During this period we began killing off not just one or two species on a local level, but mass extinctions of all kinds of species, from the very smallest (smallpox for example) to the the largest (western black rhinoceros, for example).
It is after the industrial revolution that we humans began to alter the climate. We are causing such a change in the temperature via carbon dioxide that an intelligence that looks at the geological record will be able to see the spike we’re causing.
Our technic society is creating structures that will last as long, if not longer, than major rock formations. I’m referring here not to single building, but cities. Los Angeles is 500 square miles of nearly uninterrupted concrete, New York is only slightly smaller.
Another report (here) highlights that we are the cause of some new kinds of rocks.
Here, we report the appearance of a new “stone” formed through intermingling of melted plastic, beach sediment, basaltic lava fragments, and organic debris from Kamilo Beach on the island of Hawaii. The material, herein referred to as “plastiglomerate,” is divided into in situ and clastic types that were distributed over all areas of the beach. Agglutination of natural sediments to melted plastic during campfire burning has increased the overall density of plastiglomerate, which inhibits transport by wind or water, thereby increasing the potential for burial and subsequent preservation. Our results indicate that this anthropogenically influenced material has great potential to form a marker horizon of human pollution, signaling the occurrence of the informal
Anthropocene epoch.
These authors think it will come later than I even do. If their suggestion holds, even I will have lived during the transition from one epoch to the next. Pretty awesome… but for very wrong reasons.
The Anthropocene is proposed to become official in 2016. The scientists suggesting the new epoch are not going to just randomly decide on when it began, but look at data from geology, anthropology and biology to make the decision.

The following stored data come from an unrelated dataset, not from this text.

(** The documented behaviour of the commands on one key. *)
Class RedisCommands (R : Type) `{RedisOps R} := {
  (** a sorted set without elements is deleted *)
  redis_no_empty : forall r key, redis_value r key <> Some (RZSet ∅);

  redis_ZREM : forall key members r, zset_key r key -> members <> [] ->
    exists r', ZREM key members r
        = (r', inl (Z.of_nat (size (zset r key)) - Z.of_nat (size (zset r' key)))) /\
      zset r' key = zrem members (zset r key) /\ zset_key r' key /\ same_others key r r';

  redis_ZADD : forall key pairs r, zset_key r key -> pairs <> [] ->
    Forall (fun p => f64_is_nan p.1 = false) pairs ->
    exists r', ZADD key pairs r
        = (r', inl (Z.of_nat (size (zset r' key)) - Z.of_nat (size (zset r key)))) /\
      zset r' key = zadd pairs (zset r key) /\ zset_key r' key /\ same_others key r r';

  (** a score that is not a number is refused, and nothing is added *)
  redis_ZADD_nan : forall key pairs r, zset_key r key -> pairs <> [] ->
    ~ Forall (fun p => f64_is_nan p.1 = false) pairs -> exists e, ZADD key pairs r = (r, inr e);

  redis_ZSCORE : forall key member r, zset_key r key -> ZSCORE key member r = inl (zset r key !! member);

  redis_ZRANGE : forall key stop r, zset_key r key ->
    ZRANGE key stop r = inl (zrange_to stop (zsorted (zset r key)).*1);

  redis_ZRANGEBYSCORE : forall key minScore maxScore count r, zset_key r key ->
    ZRANGEBYSCORE key minScore maxScore count r =
      if bound_ok minScore && bound_ok maxScore
      then inl (zlimit count (List.filter (fun x => in_bounds minScore maxScore x.2)
                                (zsorted (zset r key))).*1)
      else inr (ErrorString "ERR min or max is not a float");

  redis_ZREVRANGEBYSCORE : forall key maxScore minScore count r, zset_key r key ->
    ZREVRANGEBYSCORE key maxScore minScore count r =
      if bound_ok minScore && bound_ok maxScore
      then inl (zlimit count (reverse (List.filter (fun x => in_bounds minScore maxScore x.2)
                                (zsorted (zset r key))).*1))
      else inr (ErrorString "ERR min or max is not a float");

  redis_GET : forall key r, string_key r key ->
    GET key r = inl (match redis_value r key with Some (RString s) => Some s | _ => None end);

  redis_SET : forall key v r, exists r', SET key v r = (r', inl tt) /\
    redis_value r' key = Some (RString v) /\ same_others key r r';

  redis_unpack : 4000 <= @lua_unpack_limit R _
}.

(** A node of Redis: the commands on one key, and those on the keys the node
    has. *)
Class Redis (R : Type) `{RedisOps R} := {
  redis_commands :: RedisCommands R;

  (** a node of a cluster may refuse to delete several keys at once *)
  redis_DEL : forall keys r, keys <> [] ->
    (exists r' n, DEL keys r = (r', inl n) /\
       (forall k, k ∈ keys -> redis_value r' k = None) /\
       (forall k, k ∉ keys -> redis_value r' k = redis_value r k)) \/
    ((1 < length keys)%nat /\ exists msg, DEL keys r = (r, inr (ErrorString msg)) /\
       Contains msg "CROSSSLOT" = true);

  (** a whole iteration gives every key that matches; here for the patterns
      with one star and no other special character *)
  redis_SCAN : forall prefix suffix r, plain_text prefix -> plain_text suffix ->
    exists batches, SCAN (prefix ++ "*" ++ suffix) r = inl batches /\
      forall k, k ∈ concat batches <->
        is_Some (redis_value r k) /\ exists name, k = (prefix ++ name ++ suffix)%string
}.

(** ** Scripts *)

Definition Script (R A : Type) : Type := R -> R * (A + error).

#[export] Instance Script_ret {R} : MRet (Script R) := fun A a r => (r, inl a).

#[export] Instance Script_bind {R} : MBind (Script R) :=
  fun A B k m r => match m r with (r', inl a) => k a r' | (r', inr e) => (r', inr e) end.

(** [redis.call] of a command that does not change the server. *)
Definition read {R A} (f : R -> A + error) : Script R A := fun r => (r, f r).

(** [unpack] of a table. *)
Definition unpack {R A} `{RedisOps R} (l : list A) : Script R (list A) :=
  if Z.of_nat (length l) <=? @lua_unpack_limit R _ then mret l
  else fun r => (r, inr (ErrorString "too many results to unpack")).

(** The replies of a script that returns [''] or a table. *)
Inductive RedisReply := ReplyString (s : string) | ReplyArray (l : list string).

(** ** A concrete server *)

Abbreviation RedisModel := (gmap string RedisValue).

(** A key of an empty sorted set does not exist. *)
Definition model_value (r : RedisModel) (key : string) : option RedisValue :=
  match r !! key with
  | Some (RZSet z) => if decide (z = ∅) then None else Some (RZSet z)
  | v => v
  end.

Definition wrong_type : error :=
  ErrorString "WRONGTYPE Operation against a key holding the wrong kind of value".

(** Runs [f] on the sorted set of a key. *)
Definition on_zset {A} (key : string) (r : RedisModel) (f : gmap string float64 -> A) : A + error :=
  match model_value r key with
  | Some (RString _) => inr wrong_type
  | Some (RZSet z) => inl (f z)
  | None => inl (f ∅)
  end.

(** Patterns with stars; the other special characters stand for themselves. *)
Fixpoint model_match (pattern k : string) : bool :=
  match pattern with
  | EmptyString => String.eqb k ""
  | String c pattern' =>
      if Ascii.eqb c "*" then any_suffix (model_match pattern') k
      else match k with EmptyString => false | String d k' => Ascii.eqb c d && model_match pattern' k' end
  end.

Definition update_zset (key : string) (f : gmap string float64 -> gmap string float64)
    (count : Z -> Z -> Z) (r : RedisModel) : RedisModel * (Z + error) :=
  match on_zset key r (fun z => z) with
  | inr e => (r, inr e)
  | inl z => (<[key := RZSet (f z)]> r, inl (count (Z.of_nat (size z)) (Z.of_nat (size (f z)))))
  end.

#[export] Instance RedisModel_Ops : RedisOps RedisModel := {
  redis_value := model_value;
  ZREM key members := update_zset key (zrem members) (fun before after => before - after);
  ZADD key pairs r :=
    if forallb (fun p => negb (f64_is_nan p.1)) pairs
    then update_zset key (zadd pairs) (fun before after => after - before) r
    else (r, inr (ErrorString "ERR value is not a valid float"));
  ZSCORE key member r := on_zset key r (fun z => z !! member);
  ZRANGE key stop r := on_zset key r (fun z => zrange_to stop (zsorted z).*1);
  ZRANGEBYSCORE key minScore maxScore count r :=
    if bound_ok minScore && bound_ok maxScore
    then on_zset key r (fun z =>
           zlimit count (List.filter (fun x => in_bounds minScore maxScore x.2) (zsorted z)).*1)
    else inr (ErrorString "ERR min or max is not a float");
  ZREVRANGEBYSCORE key maxScore minScore count r :=
    if bound_ok minScore && bound_ok maxScore
    then on_zset key r (fun z =>
           zlimit count (reverse (List.filter (fun x => in_bounds minScore maxScore x.2) (zsorted z)).*1))
    else inr (ErrorString "ERR min or max is not a float");
  GET key r :=
    match model_value r key with
    | Some (RString s) => inl (Some s)
    | Some (RZSet _) => inr wrong_type
    | None => inl None
    end;
  SET key v r := (<[key := RString v]> r, inl tt);
  DEL keys r :=
    let r' := foldl (fun r k => delete k r) r keys in
    (r', inl (Z.of_nat (size r) - Z.of_nat (size r')));
  SCAN pattern r :=
    inl [List.filter (fun k => bool_decide (is_Some (model_value r k)) && model_match pattern k)
           (map_to_list r).*1];
  lua_unpack_limit := 8000
}.

(** ** The model keeps the laws *)

Lemma model_insert_zset key z (r : RedisModel) :
  zset (<[key := RZSet z]> r : RedisModel) key = z.
Proof.
  unfold zset. cbn. unfold model_value. rewrite lookup_insert_eq. by case_decide.
Qed.

Lemma model_insert_other key v (r : RedisModel) : same_others key r (<[key := v]> r : RedisModel).
Proof. intros k Hk. cbn. unfold model_value. by rewrite lookup_insert_ne. Qed.

Lemma model_zset_key_insert key z (r : RedisModel) : zset_key (<[key := RZSet z]> r : RedisModel) key.
Proof. intros s. cbn. unfold model_value. rewrite lookup_insert_eq. by case_decide. Qed.

Lemma on_zset_ok {A} key (r : RedisModel) (f : gmap string float64 -> A) :
  zset_key r key -> on_zset key r f = inl (f (zset r key)).
Proof.
  intros Hk. unfold on_zset, zset. cbn. specialize (Hk : forall s, model_value r key <> _).
  destruct (model_value r key) as [[s|z]|]; [by destruct (Hk s)|done|done].
Qed.

Lemma update_zset_ok key f count (r : RedisModel) :
  zset_key r key -> exists r', update_zset key f count r
      = (r', inl (count (Z.of_nat (size (zset r key))) (Z.of_nat (size (zset r' key))))) /\
    zset r' key = f (zset r key) /\ zset_key r' key /\ same_others key r r'.
Proof.
  intros Hk. unfold update_zset. rewrite on_zset_ok by done. eexists. split; [|split; [|split]].
  - f_equal. by rewrite model_insert_zset.
  - by rewrite model_insert_zset.
  - apply model_zset_key_insert.
  - apply model_insert_other.
Qed.

Lemma foldl_delete_lookup (keys : list string) : forall (r : RedisModel) k,
  foldl (fun r k => delete k r) r keys !! k = if decide (k ∈ keys) then None else r !! k.
Proof.
  induction keys as [|k0 keys IH]; intros r k; cbn [foldl].
  { rewrite decide_False; [done|]. set_solver. }
  rewrite IH. destruct (decide (k ∈ keys)); [by rewrite decide_True by set_solver|].
  destruct (decide (k = k0)) as [->|Hne]; [rewrite lookup_delete_eq, decide_True by set_solver; done|].
  rewrite lookup_delete_ne, decide_False by set_solver. done.
Qed.

Lemma model_match_plain suffix k :
  plain_text suffix -> model_match suffix k = true <-> k = suffix.
Proof.
  revert k. induction suffix as [|c suffix IH]; intros k Hp; cbn.
  { by rewrite String.eqb_eq. }
  apply Forall_cons in Hp as [Hc Hp]. cbn in Hc. apply orb_false_iff in Hc as [-> _].
  destruct k as [|d k]; [done|]. rewrite andb_true_iff, Ascii.eqb_eq, IH by done. naive_solver.
Qed.

Lemma model_match_star prefix suffix k :
  plain_text prefix -> plain_text suffix ->
  model_match (prefix ++ "*" ++ suffix) k = true <-> exists name, k = (prefix ++ name ++ suffix)%string.
Proof.
  intros Hp Hs. revert k. induction prefix as [|c prefix IH]; intros k; rewrite ?append_cons, ?append_nil.
  - cbn [model_match]. change (Ascii.eqb "*" "*") with true. cbv iota. setoid_rewrite append_nil.
    induction k as [|d k IHk]; cbn [any_suffix]; rewrite orb_true_iff, model_match_plain by done.
    + split; [intros [<-|?]; [by exists ""|done]|]. intros [[] ?]; [by left|done].
    + rewrite IHk. split.
      * intros [<-|[name ->]]; [by exists ""|by exists (String d name)].
      * intros [[|d' name] E]; [by left|]. right. rewrite append_cons in E. injection E as -> ->. by exists name.
  - apply Forall_cons in Hp as [Hc Hp]. cbn [model_match]. apply orb_false_iff in Hc as [-> _].
    destruct k as [|d k]; [naive_solver|]. rewrite andb_true_iff, Ascii.eqb_eq, IH by done.
    setoid_rewrite append_cons. naive_solver.
Qed.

Whatever the decision, I hope that it serves to reinforce the idea that we are not non-disruptive riders on the planet. We’re altering the planet, yes to suit us better. But we really had no idea what we were doing. Now that we do, it’s time to start thinking of ways to correct our mistakes.
________________________________________
Corcoran, P., Moore, C. & Jazvac, K. An anthropogenic marker horizon in the future rock record. GSA Today 48 (2014). doi:10.1130/GSAT-G198A.1
Mihram, D. & Mihram, G. The AAAS 2011 Annual: Science Without Borders. Library Hi Tech News 28, 713 (2011).